#### Problem to solve
Emit an exact copy of the lines running from the start of the records to the line containing "intros H Ei", both included.

#### Records supplied
::::::::

Lemma dirty_touched c i f p : wf c -> vmo_pages c !! i = Some f -> frames c !! f = Some p -> page_state p <> Uninit ->
  touched c (put f (mkPage Dirty false false (page_data p)) c).
Proof.
  intros H Ei Ef Hu. destruct (wf_page _ H i f Ei) as (p' & Ef' & _ & _ & Hlen & _). assert (p' = p) as -> by congruence.
  destruct (dirty_wf c i f p (page_data p) H Ei Ef Hu Hlen) as [W Hfile]. constructor; try done.
  - intros m j g [Ej Hm]. split; [done|]. intros E. destruct (Hm E) as (q & Eq & Hq). cbn. destruct (decide (g = f)) as [->|]; [rewrite lookup_insert_eq; by eexists|].
    rewrite lookup_insert_ne by done. by exists q.
  - intros x Hx. assert (file_byte (put f (mkPage Dirty false false (page_data p)) c) x = file_byte c x) as ->.
    + unfold file_byte. rewrite Hfile. destruct (decide _) as [->|]; [|done]. by rewrite (file_page_cached c i f p).
    + destruct (Z.leb_spec 0 x), (Z.ltb_spec x (0 + len [])); try done. unfold len in *. cbn in *. lia.
Qed.

(** ** Committing pages for mappings *)

(** Frame [f] holds page [i], and may be written through a mapping if [w]. *)
Definition mappable (c : Cache) (i : Z) (f : nat) (w : bool) : Prop :=
  exists p, vmo_pages c !! i = Some f /\ frames c !! f = Some p /\ page_state p <> Uninit /\ (w = true -> page_state p = Dirty).

Section commit.
Context `{BF : Bitflags} (env : Env).
Hypothesis (Henv : env_ok env).

Lemma dirty_page p : is_writing_back p = false -> with_lock false (with_page_state Dirty (with_lock true p)) = mkPage Dirty false false (page_data p).
Proof. destruct p. cbn. by intros ->. Qed.

Lemma ensure_spec c i f m : wf c -> ready c CommitRead i f ->
  wp (ensure m f) c (fun r c' => r = Ok tt /\ touched c c' /\ mappable c' i f (mode_is_write m)).
Proof.
  intros H [Ei Hr]. destruct (Hr eq_refl) as (p & Ef & Hu). destruct (wf_page _ H i f Ei) as (p' & Ef' & Hl & Hwb & _ & Hev & _). assert (p' = p) as -> by congruence.
  unfold ensure. pc. destruct (page_state p) eqn:Es; [done| | |done].
  - destruct (mode_is_write m).
    + pc. cbn [with_lock page_state]. rewrite Es. cbn [is_up_to_date]. pc. rewrite (dirty_page p) by done. split; [done|]. split; [eapply dirty_touched; [done..|congruence]|].
      exists (mkPage Dirty false false (page_data p)). by rewrite frames_put.
    + pc. split; [done|]. split; [by apply touched_refl|]. exists p. by rewrite Es.
  - pc. split; [done|]. split; [by apply touched_refl|]. exists p. by rewrite Es.
Qed.

Lemma commit_on_spec c i m : wf c -> 0 <= i ->
  wp (commit_on env i m) c (fun r c' => touched c c' /\ match r with Ok _ => exists f, mappable c' i f (mode_is_write m) | Err _ => failing env \/ vmo_size c / PAGE_SIZE <= i end).
Proof.
  intros H Hi. unfold commit_on. apply wp_bind. eapply wp_mono; [by apply (commit_on_internal_spec env Henv c i CommitRead)|].
  intros [f|e] c1 [Hld Hr]; [|split; [by apply loads_writes|done]].
  eapply wp_mono; [by apply (ensure_spec c1 i f m); [apply Hld|]|]. intros r c2 (-> & Ht & Hm). split; [|by exists f].
  eapply touched_trans; [by apply loads_writes|done].
Qed.

(** A page that is there is never refused. *)
Lemma try_ensure_spec c i f m : wf c -> mode_is_shared m = true -> vmo_pages c !! i = Some f ->
  wp (try_ensure m i f) c (fun r c' => touched c c' /\
    match r with
    | Ok (inr m') => mappable c' i f (mode_is_write m') /\ (mode_is_write m = true -> mode_is_write m' = true)
    | Ok (inl err) => err = NeedIo i /\ c' = c /\ ~ mappable c i f false
    | Err _ => False
    end).
Proof.
  intros H Hm Ei. destruct (wf_page _ H i f Ei) as (p & Ef & Hl & Hwb & _ & Hev & _). unfold try_ensure. pc. destruct (page_state p) eqn:Es; [| | |done].
  - pc. split; [by apply touched_refl|]. split_and!; try done. intros (q & _ & Eq & Hq & _). congruence.
  - destruct (mode_is_write m).
    + pc. cbn [with_lock page_state]. rewrite Es. cbn [is_up_to_date]. pc. rewrite (dirty_page p) by done. split; [eapply dirty_touched; [done..|congruence]|].
      split; [|done]. exists (mkPage Dirty false false (page_data p)). by rewrite frames_put.
    + pc. split; [by apply touched_refl|]. split; [|done]. exists p. by rewrite Es.
  - pc. split; [by apply touched_refl|]. split; [|done]. exists p. by rewrite Es.
Qed.
(* ===== verification/PageCacheSpec.v ===== *)
(** * The page cache: a cached file is a file

    A flat file, an array of bytes with a copy on the storage, and what the calls of the page cache and
    the accesses of user programs do to it.  Every sequence of calls and accesses on a page cache returns
    and does what the flat file does: reads and loads get the bytes of the file, writes and stores change
    them, a flush brings them to the storage, and eviction is not seen. *)

From S2P Require Import Prelude Flags Align IntervalSet VmMapping Vmar PageCache PageCacheInv PageCacheIo PageCacheFlush PageCacheResize PageCacheMmap.

(** ** Calls *)

(** The calls of a file system, of address spaces and of user programs; the memory of the caller of a
    read or a write may fault after some bytes. *)
Inductive Call :=
  | Read (offset n : Z) (fault : option Z)
  | Write (offset : Z) (bytes : list Z) (fault : option Z)
  | FillZeros (start end_ : Z)
  | Resize (new_size : Z)
  | Flush (start end_ : Z)
  | Evict (start end_ : Z)
  | Invalidate (start end_ : Z)
  | Map (v : nat) (e : RmapEntry)
  | Unmap (v : nat) (vaddr : Z)
  | NewSpace (v : nat)
  | DropSpace (v : nat)
  | Load (v : nat) (va : Z)
  | Store (v : nat) (va b : Z).

Inductive Answer :=
  | Bytes (l : list Z)
  | Done
  | Failed (e : Errno)
  | Refused.

(** The file system knows the size of the file in bytes, the cache in pages. *)
Record Sys := mkSys { sys_cache : Cache; sys_len : Z }.

Section serve.
Context `{BF : Bitflags} (env : Env).

Definition serve_pc {A} (m : PC A) (answer : A -> Answer) (s : Sys) : run (Answer * Sys) :=
  '(r, c) ← m (sys_cache s);
  Ret (match r with Ok a => (answer a, mkSys c (sys_len s)) | Err e => (Failed e, mkSys c (sys_len s)) end).

Definition done_if (b : bool) : Answer := if b then Done else Refused.

Definition serve (call : Call) (s : Sys) : run (Answer * Sys) :=
  match call with
  | Read offset n fault => serve_pc (PageCache.read env offset (mkWriter [] n fault)) (fun w => Bytes (wr_data w)) s
  | Write offset bytes fault => serve_pc (PageCache.write env offset (mkReader bytes fault)) (fun _ => Done) s
  | FillZeros a b => serve_pc (fill_zeros env (mkRange a b)) (fun _ => Done) s
  | Resize new =>
      '(answer, s') ← serve_pc (PageCache.resize env new (sys_len s)) (fun _ => Done) s;
      Ret (answer, match answer with Done => mkSys (sys_cache s') new | _ => s' end)
  | Flush a b => serve_pc (flush_range env (mkRange a b)) (fun _ => Done) s
  | Evict a b => serve_pc (evict_range env (mkRange a b)) (fun _ => Done) s
  | Invalidate a b => serve_pc (invalidate_range env (mkRange a b)) (fun _ => Done) s
  | Map v e => serve_pc (map_shared v e) done_if s
  | Unmap v vaddr => serve_pc (unmap_shared v vaddr) done_if s
  | NewSpace v => serve_pc (new_space v) done_if s
  | DropSpace v => serve_pc (drop_space v) (fun _ => Done) s
  | Load v va => serve_pc (user_load env v va) (fun b => Bytes [b]) s
  | Store v va b => serve_pc (user_store env v va b) (fun _ => Done) s
  end.

Fixpoint serve_all (calls : list Call) (s : Sys) : run (list Answer * Sys) :=
  match calls with
  | [] => Ret ([], s)
  | call :: calls =>
      '(answer, s) ← serve call s;
      '(answers, s) ← serve_all calls s;
      Ret (answer :: answers, s)
  end.
End serve.
(* ===== verification/Ext2Alloc.v ===== *)
(** * Block groups and the allocation of blocks and inodes: [kernel/core/src/fs/fs_impls/ext2]

    The validated superblock of [super_block.rs] with the geometry of the volume, the block groups of
    [block_group.rs] with their bitmaps and counters, and the calls of [fs.rs] that allocate and free
    blocks and inodes.  A call holds the lock of the superblock for its whole run, so it is one step.
    The caller of an allocation is the thread that [can_alloc] asks for: none, or one with its
    capability and IDs.  Bitmaps and descriptors are written back elsewhere; [Dirty] keeps track of what
    has to be written. *)

From S2P Require Import Prelude Flags StateError Ext2Bitmap.

(** ** [utils.rs] *)

Record Dirty (A : Type) := mkDirty { value : A; dirty : bool }.
Arguments mkDirty {A} _ _.
Arguments value {A} _.
Arguments dirty {A} _.

(** [DerefMut::deref_mut], with the change that follows. *)
Definition deref_mut {A} (f : A -> A) (d : Dirty A) : Dirty A := mkDirty (f (value d)) true.

(** The loop of [is_power_of]; [usize] numbers are below [2 ^ 64]. *)
Definition is_power_of (n x : Z) : run bool :=
  loop 65 (fun power =>
    if power <? n then if u64_modulus <=? power * x then Panic else Ret (Continue (power * x))
    else Ret (Break (power =? n))) x.

(** ** [super_block.rs] *)

Definition MAGIC_NUM : Z := 0xef53.
Definition SUPER_BLOCK_OFFSET : Z := 1024.
Definition SUPER_BLOCK_SIZE : Z := 1024.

::::::::

#### Finished task
Lemma dirty_touched c i f p : wf c -> vmo_pages c !! i = Some f -> frames c !! f = Some p -> page_state p <> Uninit ->
  touched c (put f (mkPage Dirty false false (page_data p)) c).
Proof.
  intros H Ei Ef Hu. destruct (wf_page _ H i f Ei) as (p' & Ef' & _ & _ & Hlen & _). assert (p' = p) as -> by congruence.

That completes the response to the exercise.